**What the exercise asks:** In the entries below, find the line with "rmatch r0 prev s caps" and the line with "Definition re_finditer (r". Reproduce those two lines and every line between them exactly, and nothing more.

**Given data:**
(** * zerotrust-ai: behavioural baselines, risk, access decisions, policy
      conditions and lateral-movement alerts, embedded in Rocq.

    Conventions of the embedding.
    - A Python [float] is an exact rational ([Q]); [round(x, n)] is rounding
      half to even on the exact value.  NaN, infinities and binary rounding
      error are outside the model; the exceptions of float arithmetic are
      inside it: an [int] too large to convert is an [OverflowError], a zero
      divisor a [ZeroDivisionError].  The module [Binary64] repeats the
      session statistics on IEEE doubles, to measure the rounding error.
    - A NumPy array is the list of its cells or rows; operands whose shapes
      NumPy cannot combine are a [ValueError].
    - A Python [dict] is an association list in insertion order with unique
      keys; [d.get(k)] is [dict_get], [d[k] = v] is [dict_set].
    - Dynamically typed data (event dictionaries, policy contexts and
      condition values) range over [value], the JSON/YAML universe.
    - A Python exception is the [Raised] outcome of a computation; methods
      that mutate [self] are written in a state-and-exception monad.
    - [time.time()] is an explicit argument [now]. *)

From Stdlib Require Import QArith Qround Qabs Qminmax Qfield.
From Stdlib Require Import ZArith String Ascii List Bool Lia Lqa.
From Stdlib Require Import DecimalString.
From Stdlib Require Import Sorted Permutation.
From Stdlib Require Floats Uint63.
Import ListNotations.

#[local] Set Warnings "-register-all".

Local Open Scope string_scope.
Local Open Scope list_scope.
Local Open Scope Q_scope.

(** ** Numbers *)

Module Num.

Definition Qltb (x y : Q) : bool := negb (Qle_bool y x).
Definition Qgtb (x y : Q) : bool := Qltb y x.
Definition Qgeb (x y : Q) : bool := Qle_bool y x.

(** Nearest integer, ties to the even one. *)
Definition round_half_even (x : Q) : Z :=
  let f := Qfloor x in
  match Qcompare (x - inject_Z f) (1 # 2) with
  | Lt => f
  | Gt => (f + 1)%Z
  | Eq => if Z.even f then f else (f + 1)%Z
  end.

(** [round(x, ndigits)] *)
Definition py_round (x : Q) (ndigits : nat) : Q :=
  let s := inject_Z (10 ^ Z.of_nat ndigits) in
  inject_Z (round_half_even (x * s)) / s.

(** [int(x)] on a float: truncation toward zero. *)
Definition trunc (x : Q) : Z :=
  if Qle_bool 0 x then Qfloor x else Qceiling x.

Definition Qsum (l : list Q) : Q := fold_left Qplus l 0.

(** [max(l)] of a non-empty list, [d] on the empty one. *)
Definition Qmaximum (d : Q) (l : list Q) : Q :=
  match l with
  | [] => d
  | x :: r => fold_left Qmax r x
  end.

(** [f"{x:.2f}"] *)
Definition fmt2f (x : Q) : string :=
  let n := round_half_even (x * 100) in
  let a := Z.abs n in
  let frac := NilZero.string_of_uint (N.to_uint (Z.to_N (a mod 100))) in
  let frac2 := if (a mod 100 <? 10)%Z then String.append "0" frac else frac in
  let body :=
    String.append (NilZero.string_of_uint (N.to_uint (Z.to_N (a / 100))))
                  (String.append "." frac2) in
  if (n <? 0)%Z then String.append "-" body else body.

End Num.
Import Num.

(** ** Python values, exceptions and dictionaries *)

Module Py.

Inductive exn : Type :=
| TypeError | ValueError | IndexError | AttributeError | KeyError
| ZeroDivisionError | OverflowError.

Inductive outcome (A : Type) : Type :=
| Returned (a : A)
| Raised (e : exn).
Arguments Returned {A} a.
Arguments Raised {A} e.

Definition obind {A B} (m : outcome A) (k : A -> outcome B) : outcome B :=
  match m with
  | Returned a => k a
  | Raised e => Raised e
  end.

Definition returns {A} (m : outcome A) : bool :=
  match m with Returned _ => true | Raised _ => false end.

(** State and exceptions: the state that an exception leaves behind is kept,
    as a Python object keeps the mutations made before a [raise]. *)
Definition M (S A : Type) : Type := S -> outcome A * S.

Definition ret {S A} (a : A) : M S A := fun s => (Returned a, s).
Definition raise {S A} (e : exn) : M S A := fun s => (Raised e, s).
Definition bind {S A B} (m : M S A) (k : A -> M S B) : M S B :=
  fun s => match m s with
           | (Returned a, s') => k a s'
           | (Raised e, s') => (Raised e, s')
           end.
Definition get {S} : M S S := fun s => (Returned s, s).
Definition put {S} (s : S) : M S unit := fun _ => (Returned tt, s).
Definition modify {S} (f : S -> S) : M S unit := fun s => (Returned tt, f s).
Definition lift {S A} (o : outcome A) : M S A := fun s => (o, s).

Inductive value : Type :=
| VNone
| VBool (b : bool)
| VInt (z : Z)
| VFloat (q : Q)
| VStr (s : string)
| VList (l : list value)
| VDict (d : list (string * value)).

(** Dictionaries with keys compared by [eqb]. *)
Section Dict.
Context {K V : Type} (eqb : K -> K -> bool).

Fixpoint dict_get (d : list (K * V)) (k : K) : option V :=
  match d with
  | [] => None
  | (k', v) :: r => if eqb k' k then Some v else dict_get r k
  end.

Fixpoint dict_set (d : list (K * V)) (k : K) (v : V) : list (K * V) :=
  match d with
  | [] => [(k, v)]
  | (k', v') :: r =>
      if eqb k' k then (k', v) :: r else (k', v') :: dict_set r k v
  end.

Definition dict_get_default (d : list (K * V)) (k : K) (dflt : V) : V :=
  match dict_get d k with Some v => v | None => dflt end.

Definition dict_mem (d : list (K * V)) (k : K) : bool :=
  match dict_get d k with Some _ => true | None => false end.

Definition dict_values (d : list (K * V)) : list V := map snd d.
Definition dict_keys (d : list (K * V)) : list K := map fst d.
End Dict.

Definition sget {V} := @dict_get string V String.eqb.
Definition sset {V} := @dict_set string V String.eqb.

(** [event.get(k)]: an absent key reads as [None]. *)
Definition vget (d : list (string * value)) (k : string) : value :=
  dict_get_default String.eqb d k VNone.
(** X8: whatever other keys the sample carries, what [Add2],
    [ToTorchTensor] or the pipeline return has the single key
    "random_vector": every other entry is dropped. *)
Theorem transforms_keep_one_key (s s' : gmap string value) (w w' : world) :
  Add2.__call__ s w = (Ok s', w') \/
  ToTorchTensor.__call__ s w = (Ok s', w') \/
  transformations s w = (Ok s', w') ->
  exists v', s' = {[ "random_vector"%string := v' ]}.
Proof.
  assert (Hadd : forall s0 s1 w0 w1,
             Add2.__call__ s0 w0 = (Ok s1, w1) ->
             exists v', s1 = {[ "random_vector"%string := v' ]}).
  { intros s0 s1 w0 w1 H. unfold Add2.__call__, dict_get, bind in H.
    destruct (s0 !! "random_vector"%string) as [v |]; [| discriminate H].
    unfold ret at 1 in H.
    destruct (np_add_two v w0) as (v' & w2 & Hv & _). rewrite Hv in H.
    injection H as <- _. eauto. }
  assert (Htt : forall s0 s1 w0 w1,
             ToTorchTensor.__call__ s0 w0 = (Ok s1, w1) ->
             exists v', s1 = {[ "random_vector"%string := v' ]}).
  { intros s0 s1 w0 w1 H. unfold ToTorchTensor.__call__, dict_get, bind in H.
    destruct (s0 !! "random_vector"%string) as [[x | x | a | a] |];
      try discriminate H.
    injection H as <- _. eauto. }
  intros [H | [H | H]].
  - exact (Hadd _ _ _ _ H).
  - exact (Htt _ _ _ _ H).
  - unfold transformations in H. cbn [Compose.__call__] in H. unfold bind in H.
    destruct (Add2.__call__ s w) as [[s1 | e] w1]; [| discriminate H].
    destruct (ToTorchTensor.__call__ s1 w1) as [[s2 | e] w2] eqn:H2;
      [| discriminate H].
    injection H as <- _. exact (Htt _ _ _ _ H2).
Qed.

Lemma transforms_keep_one_key_witness :
  exists v',
    ({[ "random_vector"%string := VFloat64 3 ]} : gmap string value) =
    {[ "random_vector"%string := v' ]}.
Proof.
  apply (transforms_keep_one_key
           (<[ "label"%string := VPyFloat 7 ]>
              {[ "random_vector"%string := VFloat64 1 ]})
           {[ "random_vector"%string := VFloat64 3 ]} w_init w_init).
  left. reflexivity.
Defined.
Fixpoint liti (s : str) : regex :=
  match s with
  | [] => Eps
  | [c] => Chr (is_char_i c)
  | c :: s' => Seq (Chr (is_char_i c)) (liti s')
  end.

Fixpoint seqs (rs : list regex) : regex :=
  match rs with
  | [] => Eps
  | [r] => r
  | r :: rs' => Seq r (seqs rs')
  end.

Fixpoint alts (r : regex) (rs : list regex) : regex :=
  match rs with
  | [] => r
  | r' :: rs' => Alt r (alts r' rs')
  end.

(** The texts captured by the groups that took part in a match, the most
    recent first. *)
Definition captures := list (nat * str).

Fixpoint cap_get (i : nat) (caps : captures) : option str :=
  match caps with
  | [] => None
  | (j, w) :: caps' => if Nat.eqb i j then Some w else cap_get i caps'
  end.

(** The matcher is written in continuation-passing style: [k] is what remains
    to be matched after [r], and a [None] from [k] makes the matcher try its
    next alternative.  [prev] is the character before the current position,
    when there is one (for [\b]); the result is the text left after the match
    and the captures. *)
Definition mres := option (str * captures).

Fixpoint rep (p : ascii -> bool) (lo : nat) (hi : option nat)
    (prev : option ascii) (s : str) (k : option ascii -> str -> mres) : mres :=
  match s with
  | c :: s' =>
      if p c && negb (bool_decide (hi = Some 0)) then
        match rep p (pred lo) (pred <$> hi) (Some c) s' k with
        | Some x => Some x
        | None => match lo with 0 => k prev s | S _ => None end
        end
      else match lo with 0 => k prev s | S _ => None end
  | [] => match lo with 0 => k prev s | S _ => None end
  end.

Definition word_before (prev : option ascii) : bool :=
  match prev with Some c => is_word c | None => false end.

Definition word_after (s : str) : bool :=
  match s with c :: _ => is_word c | [] => false end.

Fixpoint rmatch (r : regex) (prev : option ascii) (s : str) (caps : captures)
    (k : option ascii -> str -> captures -> mres) : mres :=
  match r with
  | Eps => k prev s caps
  | Chr p =>
      match s with
      | c :: s' => if p c then k (Some c) s' caps else None
      | [] => None
      end
  | Rep p lo hi => rep p lo hi prev s (fun prev' s' => k prev' s' caps)
  | Seq r1 r2 =>
      rmatch r1 prev s caps (fun prev' s' caps' => rmatch r2 prev' s' caps' k)
  | Alt r1 r2 =>
      match rmatch r1 prev s caps k with
      | Some x => Some x
      | None => rmatch r2 prev s caps k
      end
  | Grp i r0 =>
      rmatch r0 prev s caps
        (fun prev' s' caps' => k prev' s' ((i, take (length s - length s') s) :: caps'))
  | Bnd => if xorb (word_before prev) (word_after s) then k prev s caps else None
  end.

(** A match object: [m.group()] and the groups. *)
Record mobj := { m_text : str; m_caps : captures }.

(** [m.group(i)] as [findall] reports it: the empty text for a group that
    took no part in the match. *)
Definition m_group (m : mobj) (i : nat) : str := default [] (cap_get i (m_caps m)).

(** One attempt to match [r] at the start of [s]. *)
Definition match_at (r : regex) (prev : option ascii) (s : str) : option mobj :=
  match rmatch r prev s [] (fun _ s' caps => Some (s', caps)) with
  | Some (s', caps) => Some {| m_text := take (length s - length s') s; m_caps := caps |}
  | None => None
  end.

(** [re.search]: the first position, from the left, at which [r] matches. *)
Fixpoint search_from (r : regex) (prev : option ascii) (s : str) : option mobj :=
  match match_at r prev s with
  | Some m => Some m
  | None =>
      match s with
      | [] => None
      | c :: s' => search_from r (Some c) s'
      end
  end.

Definition re_search (r : regex) (s : str) : option mobj := search_from r None s.

(** [re.finditer]: the matches from left to right, without overlap.  [skip]
    counts the characters of the last match that are still to be passed. *)
Fixpoint scan (r : regex) (prev : option ascii) (skip : nat) (s : str) : list mobj :=
  match s with
  | [] =>
      match skip with
      | 0 => match match_at r prev [] with Some m => [m] | None => [] end
      | S _ => []
      end
  | c :: s' =>
      match skip with
      | S n => scan r (Some c) n s'
      | 0 =>
          match match_at r prev s with
          | Some m => m :: scan r (Some c) (pred (length (m_text m))) s'
          | None => scan r (Some c) 0 s'
          end
      end
  end.

Definition re_finditer (r : regex) (s : str) : list mobj := scan r None 0 s.

(** [re.findall] for a pattern without groups, and for one with [n > 1]
    groups (a tuple of the [n] group texts for each match). *)
Definition re_findall (r : regex) (s : str) : list str :=
  map m_text (re_finditer r s).

Definition re_findall_groups (n : nat) (r : regex) (s : str) : list (list str) :=
  map (fun m => map (m_group m) (seq 1 n)) (re_finditer r s).

(** [re.sub(r, repl, s)]. *)
Fixpoint sub_scan (r : regex) (repl : str) (prev : option ascii) (skip : nat) (s : str) : str :=
  match s with
  | [] =>
      match skip with
      | 0 => match match_at r prev [] with Some _ => repl | None => [] end
      | S _ => []
      end
  | c :: s' =>
      match skip with
      | S n => sub_scan r repl (Some c) n s'
      | 0 =>
          match match_at r prev s with
          | Some m =>
              match length (m_text m) with
              | 0 => repl ++ c :: sub_scan r repl (Some c) 0 s'
              | S n => repl ++ sub_scan r repl (Some c) n s'
              end
          | None => c :: sub_scan r repl (Some c) 0 s'
          end
      end
  end.

Definition re_sub (r : regex) (repl : str) (s : str) : str := sub_scan r repl None 0 s.

(** [re.split(r, s)] for a pattern without groups. *)
Definition cons_first (c : ascii) (ps : list str) : list str :=
  match ps with
  | [] => [[c]]
  | p :: ps' => (c :: p) :: ps'
  end.

Fixpoint split_scan (r : regex) (prev : option ascii) (skip : nat) (s : str) : list str :=
  match s with
  | [] =>
      match skip with
      | 0 => match match_at r prev [] with Some _ => [[]; []] | None => [[]] end
      | S _ => [[]]
      end
  | c :: s' =>
      match skip with
      | S n => split_scan r (Some c) n s'
      | 0 =>
          match match_at r prev s with
          | Some m =>
              match length (m_text m) with
              | 0 => [] :: cons_first c (split_scan r (Some c) 0 s')
              | S n => [] :: split_scan r (Some c) n s'
              end
          | None => cons_first c (split_scan r (Some c) 0 s')
          end
      end
  end.

Definition re_split (r : regex) (s : str) : list str := split_scan r None 0 s.

(** ** Cleaning *)

(** [text.replace(a, b)] for one-character texts. *)
Definition replace_char (a b : ascii) (s : str) : str :=
  map (fun c => if is_char a c then b else c) s.

Definition is_blank (c : ascii) : bool := is_char SP c || is_char TAB c.

(** The class [[\x00-\x08\x0b\x0c\x0e-\x1f]]. *)
Definition is_ctrl (c : ascii) : bool :=
  in_range 0 8 c || in_range 11 12 c || in_range 14 31 c.

Arguments is_blank : simpl never.
Arguments is_ctrl : simpl never.

Definition clean_text (text : str) : str :=
  let text := replace_char CR LF text in
  let text := re_sub (Rep is_blank 1 None) [SP] text in
  let text := re_sub (Rep (is_char LF) 3 None) [LF; LF] text in
  let text := re_sub (Rep is_ctrl 1 None) [] text in
  strip text.

(** ** Exceptions

    Indexing a list out of range, reading a missing key of a dict and calling
    a method of [None] raise in Python; the functions that use them return a
    [result]. *)

Inductive exn : Type := IndexError | KeyError | AttributeError.

Inductive result (A : Type) : Type :=
  | Ok (a : A)
  | Raise (e : exn).

Arguments Ok {A} a.
Arguments Raise {A} e.

Definition bind {A B : Type} (x : result A) (f : A -> result B) : result B :=
  match x with
  | Ok a => f a
  | Raise e => Raise e
  end.

Notation "'let!' x ':=' e 'in' k" := (bind e (fun x => k))
  (at level 10, x pattern, e at level 200, k at level 200).

(** [l[i]] *)
Definition index {A : Type} (l : list A) (i : nat) : result A :=
  match l !! i with
  | Some a => Ok a
  | None => Raise IndexError
  end.

(** [l[a:b]] for indices that are not negative. *)
Definition slice {A : Type} (l : list A) (a b : nat) : list A := take (b - a) (drop a l).
(** The logged value is looked for at the first comma that is followed by
    the caught name and the closing parenthesis: no comma of the other
    arguments is, when they hold no closing parenthesis. *)
Lemma logged_value_not_in_args a v post p cs :
  a <> "" -> free_of ")" a = true -> word v = true ->
  lookup_cap 1 cs = Some v ->
  exec (seq [ Lit ","; Star true CSpace; Backref 1; Star true CSpace; Lit ")" ])
    (MState p (a +:+ ", " +:+ v +:+ ")" +:+ post) cs) Some
  = None.
Proof.
  intros Ha Hfree Wv Hcap.
  destruct (exec _ _ Some) as [res|] eqn:E; [exfalso|done].
  apply exec_sound in E as (st' & Hm & _). cbn [seq matches] in Hm.
  destruct Hm as (st1 & (E1 & _ & C1) & st2 & (w1 & E2 & B1 & _ & C2)
                  & st3 & (s & Hs & E3 & _ & C3)
                  & st4 & (w2 & E4 & B2 & _ & C4) & (E5 & _ & _)).
  cbn [rest caps] in *. rewrite C2, C1, Hcap in Hs. injection Hs as <-.
  rewrite E2, E3, E4, E5 in E1. clear E2 E3 E4 E5.
  destruct a as [|d a]; [done|].
  assert (free_of ")" (String d a +:+ ", " +:+ v) = true) as F1.
  { rewrite !free_of_app, Hfree. by rewrite (free_of_word ")" v). }
  assert (free_of ")" ("," +:+ w1 +:+ v +:+ w2) = true) as F2.
  { rewrite !free_of_app.
    by rewrite (free_of_blank ")" w1), (free_of_word ")" v), (free_of_blank ")" w2). }
  assert (String d a +:+ ", " +:+ v +:+ ")" +:+ post
          = (String d a +:+ ", " +:+ v) +:+ String ")" post) as L
    by (by rewrite !str_app_assoc).
  assert ("," +:+ w1 +:+ v +:+ w2 +:+ ")" +:+ rest st'
          = ("," +:+ w1 +:+ v +:+ w2) +:+ String ")" (rest st')) as R
    by (by rewrite !str_app_assoc).
  rewrite L, R in E1.
  destruct (first_occurrence _ _ _ _ _ F1 F2 E1) as [E _].
  injection E as -> E.
  assert (free_of "," (w1 +:+ v +:+ w2) = true) as F.
  { rewrite !free_of_app.
    by rewrite (free_of_blank "," w1), (free_of_word "," v), (free_of_blank "," w2). }
  rewrite <- E, free_of_app in F. apply andb_true_iff in F as [_ F].
  by cbn in F.
Qed.

Lemma exec_pattern_call logger ws3 args v post p cs :
  logger = "logger.error" \/ logger = "console.error" ->
  blank ws3 = true -> free_of ")" args = true -> word v = true ->
  lookup_cap 1 cs = Some v ->
  exec
    (seq [ Alt (Lit "logger.error") (Lit "console.error");
           Star true CSpace; Lit "("; Star false (CNoneOf ")"); Lit ",";
           Star true CSpace; Backref 1; Star true CSpace; Lit ")" ])
    (MState p (logger +:+ ws3 +:+ "(" +:+ args +:+ ", " +:+ v +:+ ")" +:+ post)
       cs) Some
  = Some (MState
            (p + String.length (logger +:+ ws3 +:+ "(" +:+ args +:+ ", " +:+ v
                                +:+ ")"))
            post cs).
Proof.
  intros Hl B3 Hargs Wv Hcap. cbn [seq].
  assert (forall q,
            exec (seq [ Star true CSpace; Lit "("; Star false (CNoneOf ")");
                        Lit ","; Star true CSpace; Backref 1; Star true CSpace;
                        Lit ")" ])
              (MState q (ws3 +:+ "(" +:+ args +:+ ", " +:+ v +:+ ")" +:+ post) cs)
              Some
            = Some (MState
                      (q + String.length (ws3 +:+ "(" +:+ args +:+ ", " +:+ v
                                          +:+ ")"))
                      post cs)) as Htail.
  { intros q. cbn [seq]. exec_steps. star B3. exec_steps.
    apply exec_star_lazy; [by rewrite (free_of_none_of ")")| |].
    - intros i Hi. exec_norm. rewrite drop_app_lt by lia.
      destruct (free_of_drop_suffix _ _ i Hargs Hi) as [Hne Hfree].
      by apply (logged_value_not_in_args (Py.drop i args) v post).
    - exec_norm.
      change (", " +:+ v +:+ ")" +:+ post)
        with ("," +:+ " " +:+ v +:+ ")" +:+ post).
      exec_steps. star (eq_refl : blank " " = true). { by apply stops_word. }
      exec_norm. rewrite exec_seq, (exec_backref 1 v) by done.
      exec_norm. rewrite exec_seq.
      change (")" +:+ post) with ("" +:+ ")" +:+ post).
      star (eq_refl : blank "" = true).
      exec_steps. f_equal. f_equal.
      repeat (progress (rewrite ?str_length_app; simpl)). lia. }
  cbn [seq] in Htail. rewrite exec_seq, exec_alt.
  destruct Hl as [-> | ->].
  - apply or_else_l. rewrite exec_lit. exec_norm. rewrite Htail. f_equal. f_equal.
    repeat (progress (rewrite ?str_length_app; simpl)). lia.
  - apply or_else_r; [by apply exec_lit_fails|].
    rewrite exec_lit. exec_norm. rewrite Htail. f_equal. f_equal.
    repeat (progress (rewrite ?str_length_app; simpl)). lia.
Qed.

Lemma exec_pattern_catch ws1 v ws2 indent logger ws3 args post p :
  blank ws1 = true -> word v = true -> blank ws2 = true ->
  blank indent = true ->
  logger = "logger.error" \/ logger = "console.error" ->
  blank ws3 = true -> free_of ")" args = true ->
  exec pattern
    (MState p (catch_block ws1 v ws2 indent logger ws3 args +:+ post) []) Some
  = Some (MState
            (p + String.length (catch_block ws1 v ws2 indent logger ws3 args))
            post [(2, String Py.nl indent); (1, v)]).
Proof.
  intros B1 Wv B2 Bi Hl B3 Hargs.
  pose proof Wv as Wv'. apply word_all in Wv' as [Nv Wv'].
  unfold catch_block, pattern. cbn [seq]. rewrite !str_app_assoc.
  exec_steps. star B1. exec_steps. plus Nv Wv'.
  exec_steps. star B2. exec_steps.
  match goal with
  | |- exec _ (MState ?q (Py.chr Py.nl +:+ indent +:+ ?R) ?cs) ?k = _ =>
      change (MState q (Py.chr Py.nl +:+ indent +:+ R) cs)
        with (MState q (String Py.nl indent +:+ R) cs)
  end.
  assert (blank (String Py.nl indent) = true) as Bb by exact Bi.
  apply exec_star_lazy.
  - rewrite (free_of_none_of "}"). by apply free_of_blank.
  - intros i Hi. exec_norm. rewrite drop_app_lt by lia.
    rewrite exec_seq, exec_alt.
    rewrite !exec_lit_fails; [done| |]; cbn [rest];
      (apply startswith_nonblank;
       [by apply drop_nonempty|by apply all_in_drop|done]).
  - exec_norm. solve_take.
    rewrite (exec_pattern_call logger ws3 args v post) by done.
    f_equal. f_equal.
    + repeat (progress (rewrite ?str_length_app; simpl)). lia.
    + do 2 f_equal.
      match goal with
      | |- Py.take ?n (Py.chr Py.nl +:+ indent +:+ ?R) = _ =>
          change (Py.take n (String Py.nl indent +:+ R) = String Py.nl indent)
      end.
      apply take_app_eq. lia.
Qed.

Lemma match_at_pattern_catch ws1 v ws2 indent logger ws3 args post p :
  blank ws1 = true -> word v = true -> blank ws2 = true ->
  blank indent = true ->
  logger = "logger.error" \/ logger = "console.error" ->
  blank ws3 = true -> free_of ")" args = true ->
  match_at pattern p (catch_block ws1 v ws2 indent logger ws3 args +:+ post)
  = Some (RMatch (catch_block ws1 v ws2 indent logger ws3 args)
            [(2, String Py.nl indent); (1, v)]).
Proof.
  intros B1 Wv B2 Bi Hl B3 Hargs. unfold match_at.
  rewrite exec_pattern_catch by done. cbn [pos caps].
  by rewrite take_app_eq by lia.
Qed.

Lemma search_indent_re indent :
  indent <> "" -> blank indent = true ->
  search indent_re (String Py.nl indent)
  = Some (RMatch (String Py.nl indent) [(1, indent)]).
Proof.
  intros Ni Bi. unfold search. cbn [search_from]. unfold match_at.
  assert (exec indent_re (MState 0 (String Py.nl indent) []) Some
          = Some (MState (S (String.length indent)) "" [(1, indent)])) as ->.
  { unfold indent_re. cbn [seq].
    replace (String Py.nl indent) with (Py.chr Py.nl +:+ indent +:+ "")
      by (by rewrite str_app_nil_r).
    exec_steps. plus Ni Bi. exec_norm. solve_take.
    f_equal; try (f_equal; simpl; lia). }
  cbn [pos caps]. f_equal. f_equal.
  rewrite <- (str_app_nil_r (String Py.nl indent)) at 1.
  apply take_app_eq. simpl. lia.
Qed.
Lemma unknown_operation_is_fatal_witness :
  let line := ("absx901 frobnicate 1 -> 1" ++ newline)%string in
  split line = ["absx901"; "frobnicate"; "1"; "->"; "1"]
  /\ Registry.dispatched_c 9 Fixtures.context "absx901"
  /\ ~ Registry.known_c "frobnicate"
  /\ Doit_c.doit_line 9 "f.decTest" line Fixtures.context
     = Abort ("f.decTest: unknown operation: " ++ line)%string.
Proof.
  intros line.
  assert (Hs : split line = ["absx901"; "frobnicate"; "1"; "->"; "1"])
    by reflexivity.
  assert (Hd : Registry.dispatched_c 9 Fixtures.context "absx901")
    by (repeat split; discriminate).
  assert (Hk : ~ Registry.known_c "frobnicate").
  { intros [(name & Hin & He) | [He | He]]; try discriminate.
    assert (Hall : forallb (fun n => negb (strcaseeq "frobnicate" n))
                           (flat_map fst Doit_c.dispatch_table) = true)
      by (vm_compute; reflexivity).
    rewrite forallb_forall in Hall. specialize (Hall name Hin).
    rewrite He in Hall. discriminate. }
  split; [exact Hs|]. split; [exact Hd|]. split; [exact Hk|].
  refine (proj1 (unknown_operation_is_fatal 9 line Fixtures.context
                   "absx901" ["frobnicate"; "1"; "->"; "1"])
                "f.decTest" Hs Hd _).
  intros operation Ho. injection Ho as <-. exact Hk.
Defined.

**Result of this task:**
      rmatch r0 prev s caps
        (fun prev' s' caps' => k prev' s' ((i, take (length s - length s') s) :: caps'))
  | Bnd => if xorb (word_before prev) (word_after s) then k prev s caps else None
  end.

(** A match object: [m.group()] and the groups. *)
Record mobj := { m_text : str; m_caps : captures }.

(** [m.group(i)] as [findall] reports it: the empty text for a group that
    took no part in the match. *)
Definition m_group (m : mobj) (i : nat) : str := default [] (cap_get i (m_caps m)).

(** One attempt to match [r] at the start of [s]. *)
Definition match_at (r : regex) (prev : option ascii) (s : str) : option mobj :=
  match rmatch r prev s [] (fun _ s' caps => Some (s', caps)) with
  | Some (s', caps) => Some {| m_text := take (length s - length s') s; m_caps := caps |}
  | None => None
  end.

(** [re.search]: the first position, from the left, at which [r] matches. *)
Fixpoint search_from (r : regex) (prev : option ascii) (s : str) : option mobj :=
  match match_at r prev s with
  | Some m => Some m
  | None =>
      match s with
      | [] => None
      | c :: s' => search_from r (Some c) s'
      end
  end.

Definition re_search (r : regex) (s : str) : option mobj := search_from r None s.

(** [re.finditer]: the matches from left to right, without overlap.  [skip]
    counts the characters of the last match that are still to be passed. *)
Fixpoint scan (r : regex) (prev : option ascii) (skip : nat) (s : str) : list mobj :=
  match s with
  | [] =>
      match skip with
      | 0 => match match_at r prev [] with Some m => [m] | None => [] end
      | S _ => []
      end
  | c :: s' =>
      match skip with
      | S n => scan r (Some c) n s'
      | 0 =>
          match match_at r prev s with
          | Some m => m :: scan r (Some c) (pred (length (m_text m))) s'
          | None => scan r (Some c) 0 s'
          end
      end
  end.

Definition re_finditer (r : regex) (s : str) : list mobj := scan r None 0 s.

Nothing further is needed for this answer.